### WORK INSTRUCTIONS
Your answer should be the lines of the data below that contain "vector".

### PROVIDED DATA
# # # # #

(** The whole batch, for a child that satisfies the invariant over the parent. *)
Lemma batch_write_spec we us child b :
  state_ok us b -> (forall k c, b !! k = Some c -> IsSpent c = false) ->
  state_ok child (overlay (cs_map us) b) ->
  exists us' child', batch_loop DynamicUsage we us child (cs_list child) = Ok (us', child')
    /\ state_ok us' b
    /\ overlay (cs_map us') b = overlay (cs_map child) (overlay (cs_map us) b)
    /\ (we = false -> child' = CoinsState (synced (cs_map child)) [] (cs_usage child)).
Proof.
  intros Hus Hb Hch.
  destruct (batch_loop_spec we (cs_list child) us child b Hus Hb (so_nodup _ _ Hch))
    as (us' & child' & Hl & Hus' & Hov & Hsync).
  { rewrite (so_usage _ _ Hch). apply wrap_range. lia. }
  { intros k Hk. apply (so_list _ _ Hch) in Hk as (e & He & Hf). exists e. split_and!; [done|done|].
    by apply (so_entry _ _ Hch). }
  exists us', child'. split_and!; [done|done| |].
  - apply map_eq. intros k. rewrite Hov, (lookup_overlay (cs_map child) (overlay _ _)).
    pose proof (so_list _ _ Hch k) as Hk. case_decide as Hin.
    + apply Hk in Hin as (e & He & _). by rewrite lookup_overlay, He.
    + destruct (cs_map child !! k) as [e|] eqn:He; [|done].
      pose proof (so_entry _ _ Hch k e He) as (Hc & _ & _).
      destruct (entry_flagged e) eqn:Ef; [exfalso; apply Hin, Hk; eauto|].
      apply orb_false_elim in Ef as [Ed _]. destruct (Hc Ed) as (_ & -> & Hs).
      unfold entry_view. by rewrite Hs.
  - intros Hwe. destruct (Hsync Hwe) as (Hm & Hli & Hu). by apply (sync_state_eq _ _ (overlay (cs_map us) b)).
Qed.
(* ===== verification/BlockIndex.v ===== *)
(** The tree of block headers: [CBlockIndex] of src/bitcoin/src/chain.h and
    chain.cpp with its skip list, work and time fields,
    [BlockManager::AddToBlockIndex] of src/bitcoin/src/node/blockstorage.cpp,
    and the record a block index entry is stored as.

    An address of an index entry is modelled by its key in the map
    [m_block_index]; entries never move and are never removed from that map, so
    keys and addresses correspond one to one. *)

From stdpp Require Import sorting.
From S2P Require Import Prelude Serialize ArithUint256 MerkleDamgard Sha2 Hash Transaction.

(** * Data *)

Abbreviation ptr := bytes.

Record CBlockIndex := BlockIndex {
  phashBlock : option ptr;
  pprev : option ptr;
  pskip : option ptr;
  nHeight : Z;
  nFile : Z;
  nDataPos : Z;
  nUndoPos : Z;
  nChainWork : limbs;
  nTx : Z;
  m_chain_tx_count : Z;
  nStatus : Z;
  bi_nVersion : Z;
  bi_hashMerkleRoot : bytes;
  bi_nTime : Z;
  bi_nBits : Z;
  bi_nNonce : Z;
  nSequenceId : Z;
  nTimeMax : Z;
}.

#[export] Instance CBlockIndex_eq_dec : EqDecision CBlockIndex.
Proof. solve_decision. Defined.

Abbreviation BlockMap := (gmap ptr CBlockIndex).

(** [BlockStatus] *)
Definition BLOCK_VALID_RESERVED : Z := 1.
Definition BLOCK_VALID_TREE : Z := 2.
Definition BLOCK_VALID_TRANSACTIONS : Z := 3.
Definition BLOCK_VALID_CHAIN : Z := 4.
Definition BLOCK_VALID_SCRIPTS : Z := 5.
Definition BLOCK_VALID_MASK : Z :=
  Z.lor (Z.lor (Z.lor (Z.lor BLOCK_VALID_RESERVED BLOCK_VALID_TREE) BLOCK_VALID_TRANSACTIONS)
               BLOCK_VALID_CHAIN) BLOCK_VALID_SCRIPTS.
Definition BLOCK_HAVE_DATA : Z := 8.
Definition BLOCK_HAVE_UNDO : Z := 16.
Definition BLOCK_HAVE_MASK : Z := Z.lor BLOCK_HAVE_DATA BLOCK_HAVE_UNDO.
Definition BLOCK_FAILED_VALID : Z := 32.
Definition BLOCK_FAILED_CHILD : Z := 64.
Definition BLOCK_FAILED_MASK : Z := Z.lor BLOCK_FAILED_VALID BLOCK_FAILED_CHILD.
(** * Records on disk *)

(** What survives on disk: the pointers, the accumulated fields and the position
    of data the entry does not have are dropped. *)
Definition on_disk (b : CBlockIndex) : CBlockIndex :=
  {| phashBlock := None; pprev := None; pskip := None; nHeight := nHeight b;
     nFile := if has_status (nStatus b) BLOCK_HAVE_MASK then nFile b else 0;
     nDataPos := if has_status (nStatus b) BLOCK_HAVE_DATA then nDataPos b else 0;
     nUndoPos := if has_status (nStatus b) BLOCK_HAVE_UNDO then nUndoPos b else 0;
     nChainWork := arith_u64 0; nTx := nTx b; m_chain_tx_count := 0; nStatus := nStatus b;
     bi_nVersion := bi_nVersion b; bi_hashMerkleRoot := bi_hashMerkleRoot b; bi_nTime := bi_nTime b;
     bi_nBits := bi_nBits b; bi_nNonce := bi_nNonce b; nSequenceId := 0; nTimeMax := 0 |}.

Lemma varint_int n rest : is_uint 31 n -> ReadVarInt int_max (ser_varint 32 n ++ rest) = Ok (n, rest).
Proof. intros [? ?]. apply varint_read_back; unfold is_uint, int_max; lia. Qed.

Lemma varint_uint n rest : is_uint 32 n -> ReadVarInt uint_max (ser_varint 32 n ++ rest) = Ok (n, rest).
Proof. intros [? ?]. apply varint_read_back; unfold is_uint, uint_max; lia. Qed.

Lemma varint_optional (c : bool) w max n rest :
  0 < w -> is_uint w n -> n <= max ->
  (if c then ReadVarInt max else mret 0) ((if c then ser_varint w n else []) ++ rest)
  = Ok (if c then n else 0, rest).
Proof. destruct c; [|done]. intros. by apply varint_read_back. Qed.

Lemma disk_index_read_back b prev rest :
  fields_ok b -> blob 32 prev ->
  unser_disk_index (ser_disk_index (DiskBlockIndex b prev) ++ rest) = Ok (DiskBlockIndex (on_disk b) prev, rest).
Proof.
  intros [Hh Hs Ht Hf Hd Hu Hv Hr Hti Hb Hn] Hp. unfold unser_disk_index, ser_disk_index.
  cbn [disk_base hashPrev]. rewrite <- !app_assoc.
  erewrite reader_bind_ok by (apply varint_int; unfold is_uint, DISK_DUMMY_VERSION; lia).
  erewrite reader_bind_ok by by apply varint_int.
  do 2 erewrite reader_bind_ok by by apply varint_uint.
  erewrite reader_bind_ok by (apply varint_optional; unfold is_uint, int_max in *; lia).
  do 2 erewrite reader_bind_ok by (apply varint_optional; unfold is_uint, uint_max in *; lia).
  by do 6 codec_write.
Qed.

Lemma key_blob m q bq : wf_tree m -> m !! q = Some bq -> blob 32 q.
Proof.
  intros Hwf Hq. destruct (ew_key _ _ _ (Hwf q bq Hq)) as (h & _ & <-). rewrite CBlockHeader_GetHash_spec.
  split; [by rewrite length_Hash|apply Hash_wf].
Qed.

(** The record written for a block index entry reads back as the entry
    without its in-memory fields, whatever follows it in the stream, and the
    hash computed from the record is the entry's key. *)
Theorem disk_index_roundtrip bm p b rest :
  index_reaches bm -> m_block_index bm !! p = Some b -> fields_ok b ->
  exists d, CDiskBlockIndex_new (m_block_index bm) b = Ok d
    /\ exists d', unser_disk_index (ser_disk_index d ++ rest) = Ok (d', rest)
       /\ disk_base d' = on_disk b /\ hashPrev d' = hashPrev d /\ ConstructBlockHash d' = p.
Proof.
  intros Hr Hp Hb. destruct (reaches_wf bm Hr) as [Hwf _].
  destruct (ew_key _ _ _ (Hwf p b Hp)) as (h & Hh & Hk). unfold GetBlockHeader in Hh.
  assert (exists prev, CDiskBlockIndex_new (m_block_index bm) b = Ok (DiskBlockIndex b prev)
    /\ h = BlockHeader (bi_nVersion b) prev (bi_hashMerkleRoot b) (bi_nTime b) (bi_nBits b) (bi_nNonce b)
    /\ blob 32 prev) as (prev & Hd & -> & Hblob).
  { unfold CDiskBlockIndex_new.
    destruct (pprev_cases _ Hwf p b Hp) as [[_ E]|(q & bq & E & Hq & _)]; rewrite E in *.
    - exists uint256_null. injection Hh as <-. split_and!; [done|done|by_decide].
    - rewrite (deref_ok _ _ _ Hq) in *. cbn [mbind result_bind] in *. unfold GetBlockHash in *.
      rewrite (ew_hash _ _ _ (Hwf q bq Hq)) in *. injection Hh as <-. exists q.
      split_and!; [done|done|by apply (key_blob _ q bq Hwf)]. }
  exists (DiskBlockIndex b prev). split; [done|]. exists (DiskBlockIndex (on_disk b) prev).
  by rewrite (disk_index_read_back b prev rest Hb Hblob).
Qed.

Lemma disk_index_roundtrip_witness :
  exists b d d', m_block_index sample_index !! sample_left_hash = Some b
    /\ unser_disk_index (ser_disk_index d ++ [1; 2]) = Ok (d', [1; 2]) /\ ConstructBlockHash d' = sample_left_hash.
Proof.
  destruct sample_left_entry as (b & Hb & _ & _ & _ & Hok).
  destruct (disk_index_roundtrip sample_index sample_left_hash b [1; 2] sample_reaches Hb Hok)
    as (d & _ & d' & H1 & _ & _ & H2).
  exists b, d, d'. split; [exact Hb|]. split; [exact H1|exact H2].
Defined.

Definition file_info_ok (f : CBlockFileInfo) : Prop :=
  is_uint 32 (nBlocks f) /\ is_uint 32 (nSize f) /\ is_uint 32 (nUndoSize f)
  /\ is_uint 32 (nHeightFirst f) /\ is_uint 32 (nHeightLast f)
  /\ is_uint 64 (nTimeFirst f) /\ is_uint 64 (nTimeLast f).

Definition add_blocks (bs : list (Z * Z)) : CBlockFileInfo :=
  foldl (fun f b => AddBlock b.1 b.2 f) CBlockFileInfo_new bs.

Definition least (xs : list Z) : Z := foldr Z.min (default 0 (head xs)) xs.
Definition greatest (xs : list Z) : Z := foldr Z.max 0 xs.

Lemma least_snoc xs x : xs <> [] -> least (xs ++ [x]) = Z.min (least xs) x.
Proof.
  destruct xs as [|y xs]; [done|]. intros _. unfold least. rewrite foldr_app. cbn.
  enough (forall a, foldr Z.min (Z.min x a) xs = Z.min (foldr Z.min a xs) x) as H by (rewrite H; lia).
  intros a. induction xs as [|z xs IH]; cbn; lia.
Qed.

Lemma greatest_snoc xs x : greatest (xs ++ [x]) = Z.max (greatest xs) x.
Proof.
  unfold greatest. rewrite foldr_app. cbn.
  induction xs as [|z xs IH]; cbn; lia.
Qed.

(** A block file's statistics after adding blocks are their number, and the
    least and greatest height and time, and the record written for them reads
    back unchanged. *)
Theorem block_file_info_correct bs rest :
  Z.of_nat (length bs) < 2 ^ 32 -> Forall (fun b => is_uint 32 b.1 /\ is_uint 64 b.2) bs ->
  add_blocks bs = BlockFileInfo (Z.of_nat (length bs)) 0 0
    (least bs.*1) (greatest bs.*1) (least bs.*2) (greatest bs.*2)
  /\ unser_file_info (ser_file_info (add_blocks bs) ++ rest) = Ok (add_blocks bs, rest).
Proof.
  intros Hlen Hall.
  assert (add_blocks bs = BlockFileInfo (Z.of_nat (length bs)) 0 0
    (least bs.*1) (greatest bs.*1) (least bs.*2) (greatest bs.*2)
    /\ file_info_ok (add_blocks bs)) as [E Hok].
  { induction bs as [|[h t] bs IH] using rev_ind; [split; [done|by_decide]|].
    apply list.Forall_app in Hall as [Hall [[Hh Ht] _]%Forall_cons_iff]. cbn in Hh, Ht.
    rewrite length_app in *. cbn [length] in Hlen. destruct IH as [E Hok]; [lia|done|].
    unfold add_blocks in *. rewrite foldl_app. cbn [foldl fst snd]. rewrite E in *.
    unfold AddBlock. cbn [nBlocks nSize nUndoSize nHeightFirst nHeightLast nTimeFirst nTimeLast].
    unfold file_info_ok, is_uint in *.
    cbn [nBlocks nSize nUndoSize nHeightFirst nHeightLast nTimeFirst nTimeLast] in *.
    rewrite wrap_small by (unfold is_uint; lia). rewrite !fmap_app. cbn [fmap list_fmap fst snd].
    rewrite !greatest_snoc. rewrite !max_if.
    replace (Z.of_nat (length bs + length [(h, t)])) with (Z.of_nat (length bs) + 1) by (cbn [length]; lia).
    destruct bs as [|b bs]; [cbn -[Z.max Z.pow]; change (Z.of_nat 0 =? 0) with true; cbn [orb]; rewrite !Z.min_id; split; [done|lia]|]. rewrite !least_snoc by done.
    rewrite (proj2 (Z.eqb_neq (Z.of_nat _) 0)) by (cbn [length]; lia). cbn [orb].
    rewrite !min_if.
    split; [done|]. lia. }
  split; [done|]. clear E. destruct (add_blocks bs) as [nb sz us hf hl tf tl].
  unfold unser_file_info, ser_file_info, file_info_ok in *. rewrite <- !app_assoc.
  cbn [nBlocks nSize nUndoSize nHeightFirst nHeightLast nTimeFirst nTimeLast] in *. destruct_and! Hok.
  do 5 erewrite reader_bind_ok by by apply varint_uint.
  do 2 erewrite reader_bind_ok by (apply varint_read_back; unfold is_uint in *; lia).
  done.
Qed.

Lemma block_file_info_correct_witness :
  add_blocks [(5, 100); (3, 120); (4, 90)] = BlockFileInfo 3 0 0 3 5 90 120.
Proof.
  exact (proj1 (block_file_info_correct [(5, 100); (3, 120); (4, 90)] [] ltac:(by_decide) ltac:(by_decide))).
Defined.
(* ===== verification/Chain.v ===== *)
(** The active chain: [CChain] of src/bitcoin/src/chain.h and chain.cpp over the
    block index, with [SetTip], the queries by height, [FindFork],
    [FindEarliestAtLeast] and block locators. *)

From stdpp Require Import sorting.
From S2P Require Import Prelude Serialize ArithUint256 MerkleDamgard Sha2 Hash Transaction BlockIndex BlockIndexSpec.

(** * Operations *)

(** [vChain], a vector of pointers; [None] is a null pointer. *)
Abbreviation CChain := (list (option ptr)).

(** [vChain\[i\]], which the standard leaves undefined out of range. *)
Definition vec_get (v : CChain) (i : Z) : result string (option ptr) :=
  if i <? 0 then Err "vector index"
  else match v !! Z.to_nat i with Some x => Ok x | None => Err "vector index" end.

Definition Genesis (c : CChain) : option ptr := match c with x :: _ => x | [] => None end.

Definition Tip (c : CChain) : option ptr :=
  match c with [] => None | _ => default None (c !! (length c - 1)%nat) end.

Definition chain_at (c : CChain) (height : Z) : option ptr :=
  if (height <? 0) || (Z.of_nat (length c) <=? height) then None
  else default None (c !! Z.to_nat height).

Definition Height (c : CChain) : Z := Z.of_nat (length c) - 1.

Definition Contains (m : BlockMap) (c : CChain) (pindex : ptr) : result string bool :=
  b ← deref m pindex; Ok (bool_decide (chain_at c (nHeight b) = Some pindex)).

Definition Next (m : BlockMap) (c : CChain) (pindex : ptr) : result string (option ptr) :=
  has ← Contains m c pindex;
  if (has : bool) then b ← deref m pindex; Ok (chain_at c (nHeight b + 1)) else Ok None.

Fixpoint SetTip_loop (fuel : nat) (m : BlockMap) (vChain : CChain) (pindex : option ptr) :
    result string CChain :=
  match pindex with
  | None => Ok vChain
  | Some p =>
      b ← deref m p;
      x ← vec_get vChain (nHeight b);
      if bool_decide (x = Some p) then Ok vChain
      else match fuel with
      | O => Err "out of fuel"
      | S fuel => SetTip_loop fuel m (<[Z.to_nat (nHeight b) := Some p]> vChain) (pprev b)
      end
  end.

(** The loop writes at most one entry per height. *)
Definition SetTip (m : BlockMap) (vChain : CChain) (block : ptr) : result string CChain :=
  b ← deref m block;
  let vChain := resize (Z.to_nat (nHeight b + 1)) None vChain in
  SetTip_loop (Z.to_nat (nHeight b + 1)) m vChain (Some block).

Fixpoint FindFork_loop (fuel : nat) (m : BlockMap) (c : CChain) (pindex : option ptr) :
    result string (option ptr) :=
  match pindex with
  | None => Ok None
  | Some p =>
      has ← Contains m c p;
      if (has : bool) then Ok (Some p)
      else match fuel with
      | O => Err "out of fuel"
      | S fuel => q ← pprev_of m p; FindFork_loop fuel m c q
      end
  end.

(** The loop climbs at most to the root of the entry it starts from. *)
Definition FindFork (m : BlockMap) (c : CChain) (pindex : option ptr) : result string (option ptr) :=
  match pindex with
  | None => Ok None
  | Some p =>
      b ← deref m p;
      q ← (if Height c <? nHeight b then GetAncestor m p (Height c) else Ok (Some p));
      FindFork_loop (Z.to_nat (nHeight b) + 1) m c q
  end.

(** [std::lower_bound]: halve the range [first, first + len) until it is empty. *)
Fixpoint lower_bound_loop {A} (fuel : nat) (less : A -> result string bool) (v : list A) (first len : nat) :
    result string nat :=
  match len with
  | O => Ok first
  | _ =>
      match fuel with
      | O => Err "out of fuel"
      | S fuel =>
          let half := (len / 2)%nat in
          match v !! (first + half)%nat with
          | None => Err "iterator out of range"
          | Some x =>
              lt ← less x;
              if (lt : bool) then lower_bound_loop fuel less v (first + half + 1) (len - half - 1)
              else lower_bound_loop fuel less v first half
          end
      end
  end.

Definition lower_bound {A} (less : A -> result string bool) (v : list A) : result string nat :=
  lower_bound_loop (length v) less v 0 (length v).

(** The comparison [FindEarliestAtLeast] searches with. *)
Definition earlier_than (m : BlockMap) (nTime height : Z) (pBlock : option ptr) : result string bool :=
  match pBlock with
  | None => Err "null pointer"
  | Some p => b ← deref m p; Ok ((GetBlockTimeMax b <? nTime) || (nHeight b <? height))
  end.

Definition FindEarliestAtLeast (m : BlockMap) (c : CChain) (nTime height : Z) :
    result string (option ptr) :=
  i ← lower_bound (earlier_than m nTime height) c;
  Ok (default None (c !! i)).

(** ** Locators *)

Fixpoint LocatorEntries_loop (fuel : nat) (m : BlockMap) (index : option ptr) (step : Z) (have : list bytes) :
    result string (list bytes) :=
  match index with
  | None => Ok have
  | Some p =>
      b ← deref m p;
      h ← GetBlockHash b;
      let have := have ++ [h] in
      if nHeight b =? 0 then Ok have
      else
        let height := Z.max (nHeight b - step) 0 in
        index ← GetAncestor m p height;
        let step := if 10 <? Z.of_nat (length have) then i32 (step * 2) else step in
        match fuel with
        | O => Err "out of fuel"
        | S fuel => LocatorEntries_loop fuel m index step have
        end
  end.

(** Every iteration goes to a smaller height. *)
Definition LocatorEntries (m : BlockMap) (index : option ptr) : result string (list bytes) :=
  match index with
  | None => Ok []
  | Some p => b ← deref m p; LocatorEntries_loop (Z.to_nat (nHeight b)) m index 1 []
  end.

Definition GetLocator (m : BlockMap) (c : CChain) : result string (list bytes) :=
  LocatorEntries m (Tip c).

(** * Specification *)

(** The vector of a chain: entry [i] is the block at height [i] on the way from
    the tip to the root. *)
Definition chain_of (m : BlockMap) (tip : ptr) (c : CChain) : Prop :=
  exists b, m !! tip = Some b /\ length c = S (Z.to_nat (nHeight b))
    /\ forall i, (i <= Z.to_nat (nHeight b))%nat -> c !! i = Some (walk m (Z.to_nat (nHeight b) - i) tip).

Section Chain.
Context (m : BlockMap) (Hwf : wf_tree m).

(** The vector has no null pointer, and holds the block of each height. *)
Lemma chain_lookup tip c i x :
  chain_of m tip c -> c !! i = Some x ->
  exists p b, x = Some p /\ m !! p = Some b /\ nHeight b = Z.of_nat i /\ ancestor m tip p.
Proof.
  intros (b & Hb & Hl & Hc) Hx. pose proof (height_nonneg m Hwf _ _ Hb).
  pose proof (lookup_lt_Some _ _ _ Hx). rewrite Hc in Hx by lia.
  destruct (walk_down m Hwf (Z.to_nat (nHeight b) - i) tip b Hb) as (a & ba & Ha & Hba & E); [lia|].
  exists a, ba. rewrite Ha in Hx. injection Hx as <-. split_and!; try done; [lia|]. by eexists.
Qed.
(** [CheckProofOfWorkImpl] accepts a hash exactly when the compact word is a
    positive, representable target no easier than the limit, and the hash, read
    as a little-endian number, is at most that target. *)
Theorem CheckProofOfWork_exact params hash nBits :
  blob 32 (powLimit params) -> blob 32 hash -> is_uint 32 nBits ->
  CheckProofOfWorkImpl hash nBits params = true <->
  (compact_word nBits <> 0 -> Z.testbit nBits 23 = false)
  /\ 0 < compact_exact nBits < 2 ^ 256 /\ compact_exact nBits <= limit_of params
  /\ le_val hash <= compact_exact nBits.
Proof.
  intros [Ll Wl] [Lh Wh] Hn. unfold CheckProofOfWorkImpl, DeriveTarget, limit_of.
  destruct (UintToArith256_spec (powLimit params) Wl ltac:(lia)) as ([Wl1 Ll1] & Vl & _).
  destruct (UintToArith256_spec hash Wh ltac:(lia)) as ([Wh1 Lh1] & Vh & _).
  pose proof (SetCompact_spec nBits Hn) as Hs. destruct (SetCompact nBits) as [[t fn] fo].
  destruct Hs as (Wt & Lt & Vt & -> & ->). rewrite accept_match.
  rewrite EqualTo_spec by (done || (rewrite Lt; unfold WIDTH256; lia)). rewrite !uint_gt_spec by congruence.
  rewrite Vl, Vh, Vt.
  assert (0 <= compact_exact nBits) as H0.
  { destruct (compact_exact_representable nBits (proj1 Hn)) as (w & e & Hw & He & ->).
    assert (0 < 2 ^ (8 * e)) by (apply pow2_pos; lia). nia. }
  destruct (Z.leb_spec (2 ^ 256) (compact_exact nBits)) as [Hov|Hov].
  - rewrite !orb_true_r. split; [done|lia].
  - rewrite Z.mod_small by lia. destruct (Z.eqb_spec (compact_word nBits) 0) as [Ew|Ew].
    all: destruct (Z.testbit nBits 23) eqn:Eb; cbn [negb andb orb].
    all: destruct (Z.eqb_spec (compact_exact nBits) 0); cbn [orb];
      try destruct (Z.ltb_spec (le_val (powLimit params)) (compact_exact nBits));
      try destruct (Z.ltb_spec (compact_exact nBits) (le_val hash)).
    all: split; intros Hx; try done; try lia; try (split; [done|lia]).
    all: destruct Hx as [Hx _]; specialize (Hx Ew); done.
Qed.

(** ** Witnesses: one-block periods over the example index *)

Definition sample_params : PowParams :=
  MkPowParams (replicate 28 255 ++ replicate 4 0) false false false 600 600.

Lemma sample_params_ok : params_ok sample_params.
Proof. constructor; by_decide. Qed.

Lemma sample_target : valid_target sample_params 0x1d00ffff.
Proof. split_and!; by_decide. Qed.

Definition sample_bits_ok : bool :=
  match m_block_index sample_index !! sample_left_hash with Some b => bi_nBits b =? 0x1d00ffff | None => false end
  && (Z.of_nat (size (m_block_index sample_index)) <? 2 ^ 31).

Lemma sample_bits : sample_bits_ok = true.
Proof. vm_compute. reflexivity. Qed.

Lemma sample_pow :
  exists b, m_block_index sample_index !! sample_left_hash = Some b /\ nHeight b = 1
    /\ valid_target sample_params (bi_nBits b) /\ Z.of_nat (size (m_block_index sample_index)) < 2 ^ 31.
Proof.
  destruct sample_left_entry as (b & Hb & Hh & _). exists b. pose proof sample_bits as H. unfold sample_bits_ok in H.
  rewrite Hb in H. apply andb_true_iff in H as [H1 H2]. apply Z.eqb_eq in H1. apply Z.ltb_lt in H2. rewrite H1.
  split_and!; [done|done|apply sample_target..|done].
Qed.

#[local] Opaque sample_index.

Lemma next_work_permitted_witness :
  exists b new, m_block_index sample_index !! sample_left_hash = Some b
    /\ GetNextWorkRequired (m_block_index sample_index) sample_left_hash sample_right sample_params = Ok new
    /\ PermittedDifficultyTransition sample_params (nHeight b + 1) (bi_nBits b) new = Ok true.
Proof.
  destruct sample_pow as (b & Hb & _ & Hv & Hs).
  destruct (next_work_permitted sample_params sample_index sample_left_hash b sample_right
    sample_params_ok sample_reaches Hs Hb Hv) as (new & H1 & _ & H2).
  exists b, new. split; [exact Hb|]. split; [exact H1|exact H2].
Defined.

Lemma next_work_exact_witness :
  exists new v, GetNextWorkRequired (m_block_index sample_index) sample_left_hash sample_right sample_params = Ok new
    /\ SetCompact new = (compact_round v, false, false).
Proof.
  destruct sample_pow as (b & Hb & Hh & Hv & Hs).
  destruct (next_work_exact sample_params sample_index sample_left_hash b sample_right
    sample_params_ok sample_reaches Hs Hb Hv) as (f & bf & new & v & _ & _ & H1 & H2 & _);
    [rewrite Hh; reflexivity|reflexivity|reflexivity|].
  exists new, v. split; [exact H1|exact H2].
Defined.

Lemma CheckProofOfWork_exact_witness :
  CheckProofOfWorkImpl (replicate 20 255 ++ replicate 12 0) 0x1d00ffff sample_params = true.
Proof.
  apply (CheckProofOfWork_exact sample_params (replicate 20 255 ++ replicate 12 0) 0x1d00ffff);
    [by_decide|by_decide|by_decide|].
  split; [intros _; reflexivity|]. split; [split; reflexivity|]. split; vm_compute; discriminate.
Defined.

# # # # #

### EXERCISE OUTPUT
(** [vChain], a vector of pointers; [None] is a null pointer. *)
  if i <? 0 then Err "vector index"
  else match v !! Z.to_nat i with Some x => Ok x | None => Err "vector index" end.
(** The vector of a chain: entry [i] is the block at height [i] on the way from
(** The vector has no null pointer, and holds the block of each height. *)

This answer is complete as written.